France Still Doesn't Know How Racism Works and the Vilification of Nick Conrad Proves It

The French rapper is currently on trial for his music video "Hang White People," which depicts what life might be like if the racial tables were turned.

When the music video "Pendez les Blancs" ("Hang White people") by French rapper Nick Conrad was released, the backlash was intense. The video shows what life would be if black people had enslaved white people. "Hang white people… arm them and let them kill each other" Conrad raps. He is not the first artist to think about a life where Black people would dominate white people. Todric Hall's music video "Forbidden" and Malorie Blackman's novels "Noughts and Crosses" did it before. But in France, a country that still tries to stop Black people from organising as a community, Nick Conrad had to pay the price.

First, he received countless death threats and lost his job at a prestigious French hotel. Everyone, from French personalities to the government called him out. And then, two anti-racist and anti-semitism organizations, the LICRA and L'AGRIF sued him. His trial happened last week. French journalist Sihame Assbague was there to witness it, and what she reports is baffling.

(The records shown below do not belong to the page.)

Lemma load_config_cases (p : platform) (w : world) (m : manager) :
  ∃ added,
    forallb is_log added = true
    ∧ ((loadable p w = true
        ∧ ∃ config,
            load_config p w m = (Ok config, with_events m added)
            ∧ path config ["banks"; "primary"] = Some (VDict (primary_of w))
            ∧ path config ["app"; "tls_cert_path"]
              = Some (getenv_or w "TLS_CERT_PATH" (VStr ""))
            ∧ path config ["app"; "tls_key_path"]
              = Some (getenv_or w "TLS_KEY_PATH" (VStr "")))
       ∨ (loadable p w = false
          ∧ load_config p w m = (Raise ValueError, with_events m added))).
Proof.
  unfold loadable.
  remember (load_config p w m) as R eqn:ER.
  unfold load_config in ER.
  assert (H0 : ∃ first,
            (match dotenv w with
             | Some env_path => log INFO ("Loaded configuration from " +:+ env_path)
             | None => log WARNING "No .env file found, using environment variables only"
             end) m = (Ok tt, with_events m first) ∧ forallb is_log first = true).
  { destruct (dotenv w); eexists; split; reflexivity. }
  destruct H0 as (first & E0 & F0).
  unfold bind at 1 in ER. rewrite E0 in ER. cbv beta iota in ER.
  unfold bind at 1 in ER.
  pose proof (int_getenv p w "OAUTH_TIMEOUT" 30 (with_events m first)) as H1.
  destruct (parses p w "OAUTH_TIMEOUT"); cbn [andb];
    [destruct H1 as (n1 & H1)
    | rewrite H1 in ER; exists first; split; [exact F0 | now right]].
  rewrite H1 in ER. cbv beta iota in ER.
  unfold bind at 1 in ER.
  pose proof (int_getenv p w "OAUTH_RETRY_ATTEMPTS" 3 (with_events m first)) as H2.
  destruct (parses p w "OAUTH_RETRY_ATTEMPTS"); cbn [andb];
    [destruct H2 as (n2 & H2)
    | rewrite H2 in ER; exists first; split; [exact F0 | now right]].
  rewrite H2 in ER. cbv beta iota in ER.
  unfold bind at 1 in ER.
  pose proof (int_getenv p w "DATA_REFRESH_INTERVAL" 300 (with_events m first)) as H3.
  destruct (parses p w "DATA_REFRESH_INTERVAL"); cbn [andb];
    [destruct H3 as (n3 & H3)
    | rewrite H3 in ER; exists first; split; [exact F0 | now right]].
  rewrite H3 in ER. cbv beta iota in ER.
  unfold bind at 1 in ER.
  assert (Hs : ∃ secret second,
            (if negb (truthy (getenv w "SECRET_KEY")) then
               log WARNING "No SECRET_KEY found; generated an ephemeral key for this run.";;
               ret (VStr (token_hex w))
             else ret (getenv w "SECRET_KEY")) (with_events m first)
            = (Ok secret, with_events m second) ∧ forallb is_log second = true).
  { destruct (negb (truthy (getenv w "SECRET_KEY"))).
    - unfold bind. rewrite log_at. eexists. eexists. split; [reflexivity |].
      now apply forallb_is_log_snoc.
    - now exists (getenv w "SECRET_KEY"), first. }
  destruct Hs as (secret & second & Es & F2).
  rewrite Es in ER. cbv beta iota in ER.
  unfold bind at 1 in ER.
  match type of ER with
  | context [_validate_config (VDict [("oauth", ?o); _; ("security", ?s); ("app", ?a)])] =>
      destruct (validate_outcome w o s a (with_events m second)) as (third & F3 & Ev)
  end.
  rewrite Ev in ER. rewrite with_events_app in ER. exists (second ++ third).
  split; [now rewrite forallb_app, F2, F3 |].
  destruct (bool_decide (environ w !! "BANK_API_BASE_URL" = Some "")); cbn [negb].
  - now right.
  - left. split; [reflexivity |]. eexists. split; [exact ER |]. repeat split.
Qed.

(** X16. [load_config] writes log lines and nothing else.  It returns
    exactly when the three numeric variables are unset or accepted by
    [int] and [BANK_API_BASE_URL] is not set to the empty string;
    otherwise it raises [ValueError].  The configuration it returns holds
    the primary bank and the two TLS paths as the environment gives them,
    with their defaults. *)
Theorem load_config_outcome (p : platform) (w : world) (m : manager) :
  if loadable p w then
    ∃ config added,
      load_config p w m = (Ok config, with_events m added)
      ∧ forallb is_log added = true
      ∧ path config ["banks"; "primary"] = Some (VDict (primary_of w))
      ∧ path config ["app"; "tls_cert_path"]
        = Some (getenv_or w "TLS_CERT_PATH" (VStr ""))
      ∧ path config ["app"; "tls_key_path"]
        = Some (getenv_or w "TLS_KEY_PATH" (VStr ""))
  else
    ∃ added,
      load_config p w m = (Raise ValueError, with_events m added)
      ∧ forallb is_log added = true.
Proof.
  destruct (load_config_cases p w m)
    as (added & F & [(-> & config & E & P) | (-> & E)]).
  - now exists config, added.
  - now exists added.
Qed.

End SettingsFacts.

(** ** Configuration and the choice of grant *)

Module StartupFacts.
Import OAuth Settings OAuthMore SettingsFacts.

(** The variable is set, and not to the empty string. *)
Definition provided (w : Settings.world) (k : string) : bool :=
  match environ w !! k with
  | Some s => negb (String.eqb s "")
  | None => false
  end.

Lemma truthy_getenv (w : Settings.world) (k : string) :
  truthy (getenv w k) = provided w k.
Proof. unfold getenv, provided. now destruct (environ w !! k). Qed.
(** X22: when the partial file can be created and the stream breaks,
    [saveArtifact] returns the copy error and the file system is as before,
    except that nothing is at the partial path. *)
Theorem broken_stream_leaves_no_partial (env : Env) (fl : Flags) (name outDir : string)
    (resp : Response) (w : World) (copyErr : string)
    (Hstream : BodyErr resp = Some copyErr)
    (Htmp : can_create env (outPathOf env name outDir resp +:+ ".partial") (fs w)) :
  outcome (saveArtifact env fl name outDir resp w) = Ret (Some (ErrCopy copyErr))
  /\ fs (final (saveArtifact env fl name outDir resp w))
     = delete (outPathOf env name outDir resp +:+ ".partial") (fs w).
Proof.
  rewrite saveArtifact_run. cbn zeta.
  set (tmp := outPathOf env name outDir resp +:+ ".partial") in *.
  rewrite Hstream.
  unfold after_events. cbn [outcome final events fst snd].
  unfold os_Create, file_Write, os_Remove, modify.
  unfold mbind, M_bind, bind, mret, M_ret, ret, outcome, final, events.
  cbn [fst snd set_fs fs].
  destruct Htmp as [Htmp Hopen].
  destruct (fs w !! tmp) as [[data|]|] eqn:Htmp'; [|done|].
  all: rewrite Hopen; cbn [fst snd set_fs fs]; rewrite lookup_insert_eq.
  all: cbn [fst snd set_fs fs]; split; [done|].
  all: by rewrite !delete_insert_eq.
Qed.

Lemma broken_stream_leaves_no_partial_witness :
  outcome (saveArtifact (image_env (Some "unexpected EOF")) download_flags "my-build"
             "./output" (image_response (Some "unexpected EOF")) w_blank)
  = Ret (Some (ErrCopy "unexpected EOF"))
  /\ fs (final (saveArtifact (image_env (Some "unexpected EOF")) download_flags "my-build"
                  "./output" (image_response (Some "unexpected EOF")) w_blank))
     = delete (outPathOf (image_env (Some "unexpected EOF")) "my-build" "./output"
                 (image_response (Some "unexpected EOF")) +:+ ".partial") (fs w_blank).
Proof.
  apply (broken_stream_leaves_no_partial (image_env (Some "unexpected EOF")) download_flags
           "my-build" "./output" (image_response (Some "unexpected EOF")) w_blank
           "unexpected EOF").
  - reflexivity.
  - split; [vm_compute; discriminate|reflexivity].
Defined.

(** ** The name of the artifact *)

Lemma Trim_idemp s cutset :
  strings_Trim (strings_Trim s cutset) cutset = strings_Trim s cutset.
Proof.
  unfold strings_Trim.
  rewrite (trim_right_left_stable _ _ (trim_left_idemp _ s)).
  unfold trim_right. by rewrite rev_involutive, trim_left_idemp.
Qed.

(** X23: the file name of the artifact is never empty: it is
    [name.artifact], or a text that trimming quotes and blanks leaves as
    it is. *)
Theorem artifact_name_is_never_empty (name : string) (h : gmap string string) :
  artifactFilename name h <> ""
  /\ (artifactFilename name h = name +:+ ".artifact"
      \/ strings_Trim (artifactFilename name h) (dquote +:+ " ") = artifactFilename name h).
Proof.
  assert (Hdefault : name +:+ ".artifact" <> "").
  { intros H. apply (f_equal String.length) in H. rewrite append_length in H.
    cbn in H. lia. }
  unfold artifactFilename. cbn zeta.
  repeat case_match; try (split; [done|by left]).
  split; [by eapply bool_decide_eq_false_1|right; apply Trim_idemp].
Qed.

(** ** Where an archive is extracted to *)

Lemma substring_append a b : String.substring 0 (String.length a) (a +:+ b) = a.
Proof.
  induction a as [|c a IH]; [by destruct b|].
  rewrite append_cons. cbn [String.length String.substring]. by rewrite IH.
Qed.

Lemma HasSuffix_append a s : strings_HasSuffix (a +:+ s) s = true.
Proof. unfold strings_HasSuffix. rewrite rev_append. apply HasPrefix_append. Qed.

Lemma TrimSuffix_append a s : strings_TrimSuffix (a +:+ s) s = a.
Proof.
  unfold strings_TrimSuffix. rewrite HasSuffix_append, append_length.
  replace (String.length a + String.length s - String.length s)%nat with (String.length a)
    by lia.
  apply substring_append.
Qed.

(** X24: the directory an archive is extracted to: for [base.tar.gz] it
    is [base.tar], for [base.tar] it is [base] without a [.gz] suffix. *)
Theorem extract_dir_drops_one_suffix (base : string) :
  extractDirOf (base +:+ ".tar.gz") = base +:+ ".tar"
  /\ extractDirOf (base +:+ ".tar") = strings_TrimSuffix base ".gz".
Proof.
  unfold extractDirOf. split.
  - assert (Hno : strings_HasSuffix (base +:+ ".tar.gz") ".tar" = false).
    { unfold strings_HasSuffix. rewrite rev_append. reflexivity. }
    unfold strings_TrimSuffix at 2. rewrite Hno.
    change ".tar.gz" with (".tar" +:+ ".gz"). rewrite <- append_assoc.
    apply TrimSuffix_append.
  - by rewrite TrimSuffix_append.
Qed.



(** ** The notice of the retriever *)

Lemma saveArtifact_no_notice env fl name outDir resp w :
  count is_notice (events (saveArtifact env fl name outDir resp w)) = 0%nat.
Proof.
  apply (count_none is_notice
           (fun e => match e with
                     | EvPrint text =>
                         String.eqb text ("Artifact not ready yet. Waiting..." +:+ nl)
                         = false
                     | _ => True
                     end)).
  { intros [] H; done. }
  revert w. change (emits ?P (saveArtifact env fl name outDir resp)) with
    (emits P (saveArtifact env fl name outDir resp)).
  unfold saveArtifact, printArtifactHeaders, file_Write, modify, print, extractTar.
  repeat first
    [ apply emits_bind; [|intros ?]
    | apply emits_ret
    | apply emits_emit; reflexivity
    | apply emits_silent; intros ?;
      first [ reflexivity | apply os_MkdirAll_silent | apply os_Create_silent
            | apply os_Remove_silent | apply os_Rename_silent | by repeat case_match ]
    | case_match ].
Qed.

Lemma fetch_notices fuel env fl name outDir urlStr deadline warned w :
  (count is_notice (events (fetchArtifact fuel env fl name outDir urlStr deadline warned w))
   <= if warned then 0 else 1)%nat.
Proof.
  revert w warned. induction fuel as [|fuel IH]; intros w warned.
  { unfold count. cbn. destruct warned; lia. }
  destruct (Z_lt_le_dec deadline (clock w)) as [Hlt|Hle].
  { rewrite fetch_timeout by done. unfold count. cbn. destruct warned; lia. }
  destruct (fetch_answer env urlStr w) as [resp|err] eqn:Hans.
  - destruct (decide (StatusCode resp = 200)) as [Hcode|Hcode].
    + rewrite fetch_attempt, Hans, count_after_events by done.
      apply Z.eqb_eq in Hcode. rewrite Hcode, saveArtifact_no_notice.
      unfold count, fetched. cbn. destruct warned; lia.
    + destruct (artifactNotReady env resp) eqn:Hnr.
      * rewrite (fetch_not_ready _ _ _ _ _ _ _ _ _ resp), count_after_events by done.
        specialize (IH (advance 3000 (after_fetch env urlStr w)) true). cbv iota in IH.
        replace (count is_notice
                   (fetched env urlStr w :: not_ready_notice warned ++ [EvSleep 3000]))
          with (if warned then 0 else 1)%nat by (by destruct warned).
        destruct warned; lia.
      * rewrite (fetch_fatal _ _ _ _ _ _ _ _ _ resp) by done.
        unfold count, fetched. cbn. destruct warned; lia.
  - rewrite (fetch_no_answer _ _ _ _ _ _ _ _ _ err), count_after_events by done.
    specialize (IH (advance 3000 (after_fetch env urlStr w)) warned).
    change (count is_notice [_; _]) with 0%nat. lia.
Qed.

To the prosecution, Conrad is encouraging his audience to kill white people. They believe that anti white racism or "reverse racism" is just as bad as any type of racism and that Conrad is using a "black supremacist language" with words like "queen" "king" when he mentions Africa. In their mind, once Black people stop trying to integrate and start organising themselves, it's just as bad as white people being racist. Ethnocentrism is dangerous.